Es algo que he escrito mientras la realidad -novelera- ocurría en torno a mí y en mí, y al tiempo que yo misma, deliberadamente, influía en esa realidad para obtener de su manipulación un capítulo más, una línea a seguir. O bien me he metido a ciegas por caminos desconocidos, caminos físicos y caminos del corazón -qué palabra tan devaluada, lo siento-, sólo con el objeto de experimentar sacudidas que pondrían a prueba mi forma de describirlas.

Al escuchar el seco golpe de la puerta de mi libro y con la misma mano que, por angustia, me llevaba a la garganta, he tomado después la llave real y he dado tres vueltas, y antes de eso he echado una ojeada a la casa de verdad que quise para mí -y que mantengo- en la ciudad, Beirut, donde transcurre mi ¿novela? No sé cómo llamarlo.
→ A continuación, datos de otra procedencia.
(* ===== verification/EfaSetup.v ===== *)
(** * Opening a libfabric domain, registering memory, and where writes land

    What [open] and [Drop] of [efa_domain.rs] do to the objects of libfabric, what
    [register_mr] does to the registered regions and the current CUDA device, and the remote
    offsets of single and paged writes. *)
From stdpp Require Import prelude gmap strings list.
From S2P Require Import Prelude Api Utils Provider EfaRdmaOp EfaDomain EfaSpec.
Local Open Scope Z_scope.

(** ** Opening and closing *)

(** [open_fids]: the objects that are open.  A call that opens an object adds it when it returns
    a pointer, [fi_close] removes it, the calls that configure an endpoint leave it alone, and
    [fi_getname] succeeds only with a length that fits the buffer. *)
Class FidLaws (H : Type) `{EfaHw H} := {
  open_fids : H -> list Z;
  fi_opened : forall f h r p h',
    f = fi_fabric \/ (exists x, f = fi_domain x \/ f = fi_cq_open x \/ f = fi_av_open x \/ f = fi_endpoint x) ->
    f h = (r, p, h') -> open_fids h' ≡ₚ option_list p ++ open_fids h;
  fi_closed : forall p h l, open_fids h ≡ₚ p :: l -> open_fids (fi_close p h) ≡ₚ l;
  fi_ep_bind_fids : forall e x fl h, open_fids (fi_ep_bind e x fl h).2 ≡ₚ open_fids h;
  fi_setopt_fids : forall e b h, open_fids (fi_setopt_cuda_api_permitted e b h).2 ≡ₚ open_fids h;
  fi_enable_fids : forall e h, open_fids (fi_enable e h).2 ≡ₚ open_fids h;
  fi_getname_fids : forall e n h, open_fids (fi_getname e n h).2 ≡ₚ open_fids h;
  fi_getname_fits : forall e n h r buf len h',
    fi_getname e n h = (r, (buf, len), h') -> r = 0 -> (len <= n)%nat;
}.

Section Opening.
Context {H : Type} `{FidLaws H}.

(** [leaves m Q]: [m] returns; after an error the objects that were open before are open, after a
    success those and a list [l] of new ones with [Q]. *)
Definition leaves {A} (m : M H (res A)) (Q : A -> list Z -> Prop) : Prop :=
  forall h, exists r h', m h = Done (r, h') /\
    match r with
    | Ok a => exists l, Q a l /\ open_fids h' ≡ₚ l ++ open_fids h
    | Err _ => open_fids h' ≡ₚ open_fids h
    end.

Lemma with_fid_leaves {A} create what (k : Z -> M H (res A)) Q :
  create = fi_fabric \/ (exists x, create = fi_domain x \/ create = fi_cq_open x \/ create = fi_av_open x \/
    create = fi_endpoint x) ->
  (forall p, leaves (k p) (fun a l => Q a (l ++ [p]))) -> leaves (with_fid create what k) Q.
Proof.
  intros Hcr Hk h. unfold with_fid, bind, call. destruct (create h) as [[rc p] h1] eqn:E.
  pose proof (fi_opened _ _ _ _ _ Hcr E) as Ho. cbn [fst snd]. destruct p as [p|].
  - destruct (Hk p h1) as (v & h2 & Hrun & Hf). rewrite Hrun. destruct v as [a|e]; cbv [defer_drop modify]; cbn.
    + exists (Ok a), h2. split; [done|]. destruct Hf as (l & HQ & Hf). exists (l ++ [p]). split; [done|].
      by rewrite Hf, Ho, <- (assoc_L (++)).
    + exists (Err e), (fi_close p h2). split; [done|]. apply fi_closed. by rewrite Hf, Ho.
  - exists (Err (Libfabric rc what)), h1. split; [done|]. by rewrite Ho.
Qed.

Lemma check_fi_leaves f what :
  (forall h, open_fids (f h).2 ≡ₚ open_fids h) -> leaves (check_fi f what) (fun _ l => l = []).
Proof.
  intros Hf h. cbv [check_fi bind call ret]. specialize (Hf h). destruct (f h) as [r h1]. cbn in Hf.
  destruct (r =? 0); eexists _, h1; (split; [done|]); [by exists []|done].
Qed.

Lemma bind_res_leaves {A B} (m : M H (res A)) (k : A -> M H (res B)) Q :
  leaves m (fun _ l => l = []) -> (forall a, leaves (k a) Q) -> leaves (bind_res m k) Q.
Proof.
  intros Hm Hk h. unfold bind_res, bind. destruct (Hm h) as ([a|e] & h1 & -> & Hf1); [|by exists (Err e), h1].
  destruct Hf1 as (? & -> & Hf1). destruct (Hk a h1) as (r & h2 & Hrun & Hf2). exists r, h2. split; [done|].
  destruct r as [b|e]; [|by rewrite Hf2, Hf1]. destruct Hf2 as (l & HQ & Hf2). exists l. by rewrite Hf2, Hf1.
Qed.

(** The objects a domain owns, the last one opened first. *)
Definition conf_fids (cf : EfaConf) : list Z := [ec_ep cf; ec_av cf; ec_cq cf; ec_domain cf; ec_fabric cf].

Lemma open_conf_leaves name speed : leaves (open_conf name speed) (fun cf l => l = conf_fids cf).
Proof.
  unfold open_conf. apply with_fid_leaves; [by left|]. intros fabric.
  apply with_fid_leaves; [right; eauto 6|]. intros domain.
  apply with_fid_leaves; [right; eauto 6|]. intros cq.
  apply with_fid_leaves; [right; eauto 6|]. intros av.
  apply with_fid_leaves; [right; eauto 6|]. intros ep.
  apply bind_res_leaves; [apply check_fi_leaves; intros; apply fi_ep_bind_fids|]. intros _.
  apply bind_res_leaves; [apply check_fi_leaves; intros; apply fi_ep_bind_fids|]. intros _.
  apply bind_res_leaves; [apply check_fi_leaves; intros; apply fi_setopt_fids|]. intros _.
  apply bind_res_leaves; [apply check_fi_leaves; intros; apply fi_enable_fids|]. intros _ h.
  unfold bind, call. pose proof (fi_getname_fids ep 128 h) as Hf.
  destruct (fi_getname ep 128 h) as [[rc [buf len]] h1] eqn:E. cbn [snd] in Hf.
  destruct (Z.eqb_spec rc 0) as [->|Hrc]; cbn [negb]; [|by eexists _, h1].
  rewrite (proj2 (Nat.leb_le _ _) (fi_getname_fits _ _ _ _ _ _ _ E eq_refl)). cbv [assert_ ret].
  eexists _, h1. split; [done|]. by exists [].
Qed.

Lemma close_step p l h : open_fids h ≡ₚ p :: l -> exists h', modify (fi_close p) h = Done (tt, h') /\ open_fids h' ≡ₚ l.
Proof. intros Ho. eexists. split; [done|]. by apply fi_closed. Qed.

(** Opening a domain leaks nothing and dropping it closes everything.  [open] always returns;
    if any of its steps fails, the objects it had opened are closed again; if it succeeds, the
    domain owns exactly the five objects it opened, and dropping the fresh domain closes them
    all. *)
Theorem efa_open_leaks_nothing name speed h :
  exists r h', open_conf name speed h = Done (r, h') /\
    match r with
    | Err _ => open_fids h' ≡ₚ open_fids h
    | Ok cf => open_fids h' ≡ₚ conf_fids cf ++ open_fids h /\
        exists h'', efa_drop (new_domain cf h') h' = Done (tt, h'') /\ open_fids h'' ≡ₚ open_fids h
    end.
Proof.
  destruct (open_conf_leaves name speed h) as ([cf|e] & h' & Hrun & Hf); eexists _, h'; (split; [done|]); [|done].
  destruct Hf as (l & -> & Hf). split; [done|]. unfold efa_drop. cbn [new_domain local_mr_map conf].
  rewrite map_to_list_empty. unfold bind at 1. cbn [for_each]. cbv [ret].
  unfold conf_fids in Hf. cbn in Hf.
  destruct (close_step _ _ _ Hf) as (h1 & Hr1 & Hf1). unfold bind at 1. rewrite Hr1.
  destruct (close_step _ _ _ Hf1) as (h2 & Hr2 & Hf2). unfold bind at 1. rewrite Hr2.
  destruct (close_step _ _ _ Hf2) as (h3 & Hr3 & Hf3). unfold bind at 1. rewrite Hr3.
  destruct (close_step _ _ _ Hf3) as (h4 & Hr4 & Hf4). unfold bind at 1. rewrite Hr4.
  destruct (close_step _ _ _ Hf4) as (h5 & Hr5 & Hf5). rewrite Hr5. by exists h5.
Qed.
End Opening.

(** ** Registering memory *)

(** The current CUDA device: [cudaGetDevice] reads it, [cudaSetDevice] sets it, libfabric leaves
    it alone. *)
Class CudaLaws (H : Type) `{EfaHw H} := {
  cuda_device : H -> Z;
  cudaGetDevice_ok : forall h, cudaGetDevice h = (Some (cuda_device h), h);
  cudaSetDevice_ok : forall v h, cuda_device (cudaSetDevice v h) = v;
  fi_mr_regattr_cuda : forall x at_ fl h, cuda_device (fi_mr_regattr x at_ fl h).2 = cuda_device h;
  fi_mr_bind_cuda : forall m e h, cuda_device (fi_mr_bind m e h).2 = cuda_device h;
  fi_enable_cuda : forall e h, cuda_device (fi_enable e h).2 = cuda_device h;
}.

Section Registering.
Context {H : Type} `{CudaLaws H}.
Implicit Types d : EfaDomain (H:=H).

(** The device that is current while the region is registered. *)
Definition device_for (region : MemoryRegion) (current : Z) : Z :=
  match mr_mapping region with MapDevice id None => id | _ => current end.

Lemma check_fi_cuda f what h :
  (forall h, cuda_device (f h).2 = cuda_device h) ->
  exists r h', check_fi f what h = Done (r, h') /\ cuda_device h' = cuda_device h.
Proof.
  intros Hf. cbv [check_fi bind call ret]. specialize (Hf h). destruct (f h) as [r h1].
  destruct (r =? 0); eexists _, h1; by split.
Qed.

(** Registering a memory region.  A region that is already registered returns its key and
    changes nothing.  Otherwise, on success, the key is cached (registering the region again
    returns it, whatever access is asked for) and the CUDA device is the one that was current
    before; on failure nothing is cached, but the device is left at the one of the region: the
    early returns skip the call that restores it. *)
Theorem efa_register_mr_device region remote d :
  match local_mr_map d !! mr_ptr region with
  | Some mr => register_mr region remote d = Done (Ok (mr_key mr), d)
  | None =>
      exists r d', register_mr region remote d = Done (r, d') /\
      match r with
      | Ok key => cuda_device (ed_hw d') = cuda_device (ed_hw d) /\
          forall remote', register_mr region remote' d' = Done (Ok key, d')
      | Err _ => local_mr_map d' = local_mr_map d /\
          cuda_device (ed_hw d') = device_for region (cuda_device (ed_hw d))
      end
  end.
Proof.
  destruct (local_mr_map d !! mr_ptr region) as [mr|] eqn:Hm; unfold register_mr at 1; rewrite Hm; [done|].
  unfold bind at 1, dev at 1, on_state at 1, call at 1. rewrite cudaGetDevice_ok. cbn [from_option]. unfold id.
  set (d0 := set_hw _ d).
  match goal with |- context [bind ?sw _ d0] => assert (exists h0, sw d0 = Done (tt, set_hw h0 d) /\
    cuda_device h0 = device_for region (cuda_device (ed_hw d))) as (h0 & Hsw & Hdev) end.
  { unfold device_for, dev, on_state, modify, ret. destruct (mr_mapping region) as [|id [fd|]];
      [by exists (ed_hw d)|by exists (ed_hw d)|].
    destruct (Z.eqb_spec (cuda_device (ed_hw d)) id) as [<-|Hne]; cbn [negb]; [by exists (ed_hw d)|].
    eexists. split; [done|]. apply cudaSetDevice_ok. }
  unfold bind at 1. rewrite Hsw. unfold bind at 1, dev at 1, on_state at 1, call at 1. cbn [ed_hw set_hw].
  pose proof (fi_mr_regattr_cuda (ec_domain (conf d)) (mr_attr_of region remote) (mr_flags_of region) h0) as Hreg.
  destruct (fi_mr_regattr _ _ _ h0) as [[rc [mr|]] h1]; cbn [fst snd] in *; [|eexists _, _; split; [done|]; split; [done|]; simpl; congruence].
  unfold bind_res, bind at 1, dev at 1, on_state at 1. cbn [ed_hw set_hw].
  destruct (check_fi_cuda (fi_mr_bind (mr_fid mr) (ec_ep (conf d))) "fi_mr_bind" h1) as ([[]|e] & h2 & -> & H2);
    [intros; apply fi_mr_bind_cuda| |eexists _, _; split; [done|]; split; [done|]; simpl; congruence].
  unfold bind at 1, dev at 1, on_state at 1. cbn [ed_hw set_hw].
  destruct (check_fi_cuda (fi_enable (mr_fid mr)) "fi_mr_enable" h2) as ([[]|e] & h3 & -> & H3);
    [intros; apply fi_enable_cuda| |eexists _, _; split; [done|]; split; [done|]; simpl; congruence].
  eexists _, _. split; [done|]. split; [apply cudaSetDevice_ok|].
  intros remote'. unfold register_mr. simpl. by rewrite lookup_insert_eq.
Qed.
End Registering.

(** ** Where writes land *)

(** The same operation with another destination offset. *)
Definition with_dst_offset (op : PagedWriteOp) (off : Z) : PagedWriteOp := {|
  pw_src_page_indices := pw_src_page_indices op; pw_dst_page_indices := pw_dst_page_indices op;
  pw_page_indices_beg := pw_page_indices_beg op; pw_page_indices_end := pw_page_indices_end op;
  pw_length := pw_length op; pw_src_ptr := pw_src_ptr op; pw_src_desc := pw_src_desc op;
  pw_src_stride := pw_src_stride op; pw_src_offset := pw_src_offset op; pw_dst_ptr := pw_dst_ptr op;
  pw_dst_rkey := pw_dst_rkey op; pw_dst_stride := pw_dst_stride op; pw_dst_offset := off;
  pw_imm_data := pw_imm_data op |}.

(** The libfabric provider ignores the destination offset of a paged write.  Remote addresses
    are offsets into the remote region.  A single write lands at the operation's [dst_offset];
    a paged write posts the same messages whatever its [dst_offset], each at
    [dst_stride * page index]. *)
Theorem efa_paged_write_ignores_dst_offset op off addr buf ctx (sop : SingleWriteOp) :
  efa_paged_ok op ->
  rma_addr (rb_rma_iov (es_buf (efa_new_single sop addr buf ctx))) = sw_dst_offset sop /\
  exists it it' l, efa_paged_new op addr buf ctx = Done it /\
    efa_paged_new (with_dst_offset op off) addr buf ctx = Done it' /\
    remains (EPaged it) l /\ remains (EPaged it') l /\
    (fun m => rma_addr (rb_rma_iov m.1)) <$> l =
      (fun i => u64_mul (pw_dst_stride op) (default 0 (pw_dst_page_indices op !! i))) <$>
        seq (pw_page_indices_beg op) (pw_page_indices_end op - pw_page_indices_beg op).
Proof.
  intros Hok. split.
  { unfold efa_new_single. by destruct (flags_imm (sw_imm_data sop)). }
  destruct (efa_paged_new_remains op addr buf ctx Hok) as (it & Hrun & _ & Hr).
  destruct (efa_paged_new_remains (with_dst_offset op off) addr buf ctx Hok) as (it' & Hrun' & _ & Hr').
  exists it, it'. eexists. split; [done|]. split; [done|]. split; [exact Hr|]. split; [exact Hr'|].
  rewrite <- list_fmap_compose. done.
Qed.

(** ** Witnesses *)
#[export] Program Instance toy_fids_laws : FidLaws EfaToy := {| open_fids := e_fids |}.
Next Obligation.
  intros f h r p h' Hf. assert (f h = toy_open h) as -> by (destruct Hf as [->|(x & [->|[->|[->| ->]]])]; done).
  unfold toy_open. intros ?. by simplify_eq.
Qed.
Next Obligation.
  intros p h l Hp. simpl. apply (Permutation_cons_inv (a := p)). rewrite <- Hp.
  assert (p ∈ e_fids h) as Hin by (rewrite Hp; set_solver). clear Hp. induction (e_fids h) as [|x fs IH]; [set_solver|].
  cbn [remove_first]. destruct (Z.eqb_spec x p) as [->|Hne]; [done|]. rewrite perm_swap, IH; [done|set_solver].
Qed.
Next Obligation. done. Qed.
Next Obligation. done. Qed.
Next Obligation. done. Qed.
Next Obligation. done. Qed.
Next Obligation. intros e n h r buf len h' Hg _. simpl in Hg. simplify_eq. lia. Qed.

#[export] Program Instance toy_cuda_laws : CudaLaws EfaToy := {| cuda_device := e_device |}.
Solve Obligations with done.

Lemma efa_open_leaks_nothing_witness :
  exists cf h' h'', open_conf "cxi0" 200 (toy_device 4) = Done (Ok cf, h') /\ e_fids h' ≡ₚ conf_fids cf /\
    efa_drop (new_domain cf h') h' = Done (tt, h'') /\ e_fids h'' ≡ₚ [].
Proof.
  destruct (efa_open_leaks_nothing "cxi0" 200 (toy_device 4)) as ([cf|e] & h' & Hrun & Hr).
  - destruct Hr as (Hf & h'' & Hd & Hf'). exists cf, h', h''. split; [exact Hrun|].
    split; [rewrite <- (app_nil_r (conf_fids cf)); exact Hf|]. split; [exact Hd|exact Hf'].
  - exfalso. vm_compute in Hrun. discriminate Hrun.
Defined.

(** A device whose [fi_mr_enable] fails, and a region of GPU 3. *)
Definition broken_device : EfaToy :=
  {| e_room := 4; e_posted := []; e_next := 10; e_fids := []; e_device := 0; e_enable := -22 |}.
Definition gpu_region : MemoryRegion := {| mr_ptr := 4096; mr_len := 65536; mr_mapping := MapDevice 3 None |}.

Lemma efa_register_mr_device_witness :
  exists e d', register_mr gpu_region true (new_domain toy_conf broken_device) = Done (Err e, d') /\
    e_device (ed_hw d') = 3.
Proof.
  pose proof (efa_register_mr_device gpu_region true (new_domain toy_conf broken_device)) as Hr.
  destruct Hr as ([key|e] & d' & Hrun & Hr).
  - exfalso. vm_compute in Hrun. discriminate Hrun.
  - destruct Hr as [_ Hd]. exists e, d'. split; [exact Hrun|exact Hd].
Defined.

Lemma efa_paged_write_ignores_dst_offset_witness :
  exists it it' l, efa_paged_new three_pages 5 blank_buffer 1 = Done it /\
    efa_paged_new (with_dst_offset three_pages 0) 5 blank_buffer 1 = Done it' /\
    remains (EPaged it) l /\ remains (EPaged it') l /\
    (fun m => rma_addr (rb_rma_iov m.1)) <$> l = [192; 320; 384].
Proof.
  destruct (efa_paged_write_ignores_dst_offset three_pages 0 5 blank_buffer 1 one_write three_pages_ok)
    as (_ & it & it' & l & H1 & H2 & H3 & H4 & H5).
  exists it, it', l. split; [exact H1|]. split; [exact H2|]. split; [exact H3|]. split; [exact H4|exact H5].
Defined.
Por las noches, en la cama, yo no temía que, si un ataque al corazón me impedía despertar, la casa y sus habitantes desaparecieran: porque lo harían en mi libro, pero no en la vida que me he dado en otra ciudad y en otro ámbito, una vida que pasa por mi libro como si caminara de una página a otra.

Y a todo esto ocurre que, cuando me dispongo a recuperar la otra vida que tengo en Barcelona, la que incluye la publicación del libro y su promoción -y, en cierto modo, su protección sentimental-, mientras me encamino hacia la ciudad señorial y entera en la que nací, voy convirtiéndome en un personaje que actúa para desarrollar su papel tal como estaba previsto. La escritora desaparece y recupero el rol que he de jugar. Siempre lo supe, que era un juego, y además lo desempeño muy a gusto, con mucho placer y con inesperadas sorpresas. Pero esta vez -enfrentada a la dicotomía que existe entre las dos ciudades con B, lo que ambas representan- descubro que en la última literatura que inventé en la ciudad deshilachada, en la otra orilla, no sólo soy la persona que soy, sino también aquella que quiero ser.

Por eso cuando aprieto la llave de mi piso de Hamra, detrás del Commodore y de otro arruinado hotel al que Arafat solía invitar a sus visitas, el Wiener; cuando aprieto esa llave y recuerdo los vestidos que dejé colgados en el armario, el perfume del jabón de tocador y la luz que entra por los balcones, sé que a esa ficción volveré.